Do You Know Why Colorado is the Centennial State?
I've always found state nicknames fascinating. In particular, as someone who has lived in quite a few states in my lifetime, I've always been enamored with finding out how these states get their nicknames.
For example: I'm originally from Ohio, the Buckeye State, and to this day I've yet to meet anybody who isn't from Ohio who even knows what a buckeye is! For the record, it's a tree, but even that answer begs its own question: precisely how did Ohio become known for a tree nobody else has even heard of?
The Centennial State
This brings me back around to my current home base, Colorado. We all know that Colorado is known as the Centennial State, but why? What was it about the acknowledgement of the passing of 100 years that made Colorado say, "Yeah, that's us!"?

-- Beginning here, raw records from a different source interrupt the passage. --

(** * Sound-tab detector: audible-tab cache, popup channel and skip resolver

    A shallow embedding of the extension's background cache
    (src/background.js and the retaining background script,
    src/unnamed/part_002) and of the in-page skip resolver
    (src/unnamed/part_000 and src/unnamed/part_001), followed by the
    properties proved about them.

    Conventions.
    - A JavaScript [Map] is an association list in insertion order
      ([JsMap]): iteration order is observable through the snapshots.
    - [Date.now()] reads a clock [clk : nat -> Z]; the n-th read of a run
      returns [clk n].  The number of reads made so far is part of the
      state, so successive reads inside one handler may differ.
    - Host objects are records of the fields the code reads; a field that
      may be [undefined]/[null] is an [option]. *)

From Stdlib Require Import ZArith List String Bool Lia DecimalString.
Import ListNotations.
Open Scope string_scope.
Open Scope list_scope.
Open Scope Z_scope.

(* ================================================================= *)
(** ** JavaScript values used by the scripts *)

Module Js.

(** What [upsertFromTab] returns: [false] or a string. *)
Inductive Value :=
| VFalse
| VString (s : string).

(** [if (v)] on such a value: [false] and the empty string are falsy. *)
Definition truthy (v : Value) : bool :=
  match v with
  | VFalse => false
  | VString s => negb (s =? "")%string
  end.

Well, according to some fun facts I found on the website for Colorado Christian University, it turns out that it wasn't our love of the passage of time that made us chose such a head-scratching nickname. No, our state nickname here in Colorado is actually an ode to America and our own patriotism.

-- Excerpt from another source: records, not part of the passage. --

(** * gallica.py: a shallow embedding and its verified properties

    The program downloads the page images of a Gallica document through
    IIIF and assembles them into a PDF.  This file embeds the functions of
    [gallica.py] as executable Rocq definitions and proves the properties
    of the specification about them.

    Modelling conventions.
    - A Python [str] is a [string] whose characters are the code points of
      the text (code points below 256); message literals are kept as the
      bytes of the source file.
    - Durations ([time.sleep] arguments) are rationals ([Q]): decimal
      literals are read as exact fractions and float arithmetic as exact
      arithmetic.
    - A [Path] is the string of its text; [a / b] appends [b] after a
      slash.  Only files are recorded in the file system, not directories.
    - Effects (network requests, sleeps, random draws, the file system)
      are threaded through a state-and-exception monad [M] over a [world];
      the remote server and the random generator are read from an [env].
    - Exceptions are values of [exn]; [try … except Exception] is [catch]. *)

From Stdlib Require Import QArith Qminmax Lqa ZArith Ascii DecimalString DecimalNat Permutation.
From stdpp Require Import gmap strings list fin_maps.

Open Scope string_scope.

#[local] Set Warnings "-register-all".

(** Let [simpl] compute the concatenation of strings again (stdpp turns it
    off). *)
#[local] Arguments String.append !_ _ : simpl nomatch.

(* ===================================================================== *)
(** * Exceptions and results *)
(* ===================================================================== *)

(** The Python exceptions the program can meet.  [ConnectionError] stands
    for every transport-level failure of [requests] (connection refused,
    timeout, too many redirects): those are [RequestException]s that are
    not [HTTPError]s. *)
Inductive exn : Type :=
| ValueError (msg : string)
| RuntimeError (msg : string)
| HTTPError (status : Z)
| ConnectionError
| JSONDecodeError
| AttributeError
| TypeError
| KeyError
| IndexError
| ImportError
| OSError
| SystemExit (code : Z).

Inductive result (A : Type) : Type :=
| Ok (a : A)
| Raise (e : exn).
Arguments Ok {A} a.
Arguments Raise {A} e.

(* ===================================================================== *)
(** * Strings: the pieces of [str] and [re] the program uses *)
(* ===================================================================== *)

Module Str.

Definition code (c : ascii) : nat := nat_of_ascii c.

(** [str.isspace] on code points below 256. *)
Definition is_space (c : ascii) : bool :=
  let n := code c in
  (((9 <=? n) && (n <=? 13)) || ((28 <=? n) && (n <=? 32))
   || (n =? 133) || (n =? 160))%nat.

Fixpoint lstrip (s : string) : string :=
  match s with
  | String c s' => if is_space c then lstrip s' else s
  | EmptyString => EmptyString
  end.

(** [rstrip] drops the trailing whitespace: a character is kept when it
    is not a space or something is kept after it. *)
Fixpoint rstrip (s : string) : string :=
  match s with
  | String c s' =>
      match rstrip s' with
      | EmptyString => if is_space c then EmptyString else String c EmptyString
      | r => String c r
      end
  | EmptyString => EmptyString
  end.

(** [s.strip()] *)
Definition strip (s : string) : string := rstrip (lstrip s).

(** [s.rstrip("/")] *)
Fixpoint rstrip_slash (s : string) : string :=
  match s with
  | String c s' =>
      match rstrip_slash s' with
      | EmptyString => if Ascii.eqb c "/" then EmptyString else String c EmptyString
      | r => String c r
      end
  | EmptyString => EmptyString
  end.

(** Lower-casing of the letters A–Z, the only case folding that matters
    for a pattern made of ASCII letters, digits and punctuation. *)
Definition lower (c : ascii) : ascii :=
  let n := code c in
  if ((65 <=? n) && (n <=? 90))%nat then ascii_of_nat (n + 32) else c.

(** Character comparison of [re], with or without [re.IGNORECASE]. *)
Definition char_eq (ignorecase : bool) (p c : ascii) : bool :=
  if ignorecase then Ascii.eqb (lower p) (lower c) else Ascii.eqb p c.

(** Match the literal [lit] at the start of [s]; the text after it. *)
Fixpoint match_literal (ignorecase : bool) (lit s : string) : option string :=
  match lit with
  | EmptyString => Some s
  | String p lit' =>
      match s with
      | String c s' =>
          if char_eq ignorecase p c then match_literal ignorecase lit' s' else None
      | EmptyString => None
      end
  end.

(** The longest prefix of [s] made of characters of the class, and the
    rest: what a greedy [[…]*] consumes first. *)
Fixpoint span (cls : ascii -> bool) (s : string) : string * string :=
  match s with
  | String c s' =>
      if cls c then let '(r, t) := span cls s' in (String c r, t)
      else (EmptyString, s)
  | EmptyString => (EmptyString, EmptyString)
  end.

(** Greedy [[cls]*] followed by the literal [suffix], with backtracking:
    the longest run of class characters after which [suffix] matches.
    Returns the text matched (run and suffix). *)
Fixpoint star_then (cls : ascii -> bool) (suffix s : string) : option string :=
  let here :=
    match match_literal false suffix s with
    | Some _ => Some suffix
    | None => None
    end in
  match s with
  | String c s' =>
      if cls c then
        match star_then cls suffix s' with
        | Some m => Some (String c m)
        | None => here
        end
      else here
  | EmptyString => here
  end.

(** [[cls]+] followed by [suffix]. *)
Definition plus_then (cls : ascii -> bool) (suffix s : string) : option string :=
  match s with
  | String c s' =>
      if cls c then
        match star_then cls suffix s' with
        | Some m => Some (String c m)
        | None => None
        end
      else None
  | EmptyString => None
  end.

(** [re.search]: the match at the leftmost position where [at_pos]
    succeeds. *)
Fixpoint search {A} (at_pos : string -> option A) (s : string) : option A :=
  match at_pos s with
  | Some m => Some m
  | None =>
      match s with
      | String _ s' => search at_pos s'
      | EmptyString => None
      end
  end.

(** Decimal rendering of a natural number, and [f"{i:04d}"]. *)
Definition decimal (n : nat) : string := NilZero.string_of_uint (Nat.to_uint n).

Fixpoint zeros (k : nat) : string :=
  match k with
  | O => EmptyString
  | S k' => String "0" (zeros k')
  end.

Definition pad04 (n : nat) : string :=
  let d := decimal n in zeros (4 - String.length d) ++ d.

End Str.

(* ===================================================================== *)
(** * URL / ARK parsing *)
(* ===================================================================== *)

(** The characters excluded by the class [[^/?#]]. *)
Definition is_boundary (c : ascii) : bool :=
  Ascii.eqb c "/" || Ascii.eqb c "?" || Ascii.eqb c "#".

Definition ark_prefix : string := "/ark:/12148/".

(** [ARK_RE = re.compile(r"/ark:/12148/([^/?#]+)", re.IGNORECASE)] matched
    at the start of [s]: the content of group 1. *)
Definition ARK_RE_at (s : string) : option string :=
  match Str.match_literal true ark_prefix s with
  | Some s1 =>
      match Str.span (fun c => negb (is_boundary c)) s1 with
      | (EmptyString, _) => None
      | (tok, _) => Some tok
      end
  | None => None
  end.

Definition ark_error : string :=
  "Impossible d'extraire l'ARK depuis l'URL (attendu: .../ark:/12148/<ARK>...).".

Definition ark_from_url (url : string) : result string :=
  match Str.search ARK_RE_at url with
  | None => Raise (ValueError ark_error)
  | Some g1 => Ok (Str.strip g1)
  end.

(* ===================================================================== *)
(** * JSON values with the Python operations applied to them *)
(* ===================================================================== *)

(** The value [json.loads] returns.  A [dict] is an association list read
    by its first binding of a key; numbers are integers. *)
Inductive json : Type :=
| JNull
| JBool (b : bool)
| JNum (n : Z)
| JStr (s : string)
| JArr (l : list json)
| JObj (kvs : list (string * json)).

Marking the passage of time...
Colorado became a state in 1876, which is precisely 100 years after the signing of the Declaration of Independence. We became a state on the centennial of that momentous occasion. Hence, the Centennial State. Well, that was fairly straightforward!
While it isn't the most exciting story, how we got our state nickname, I do find a certain amount of pride in it. Calling Colorado the Centennial State inexorably connects us with the founding of this nation. I don't know about you, but I find that quite cool.
At the very least, we aren't named after an obscure tree. I'd say that's something to be proud of.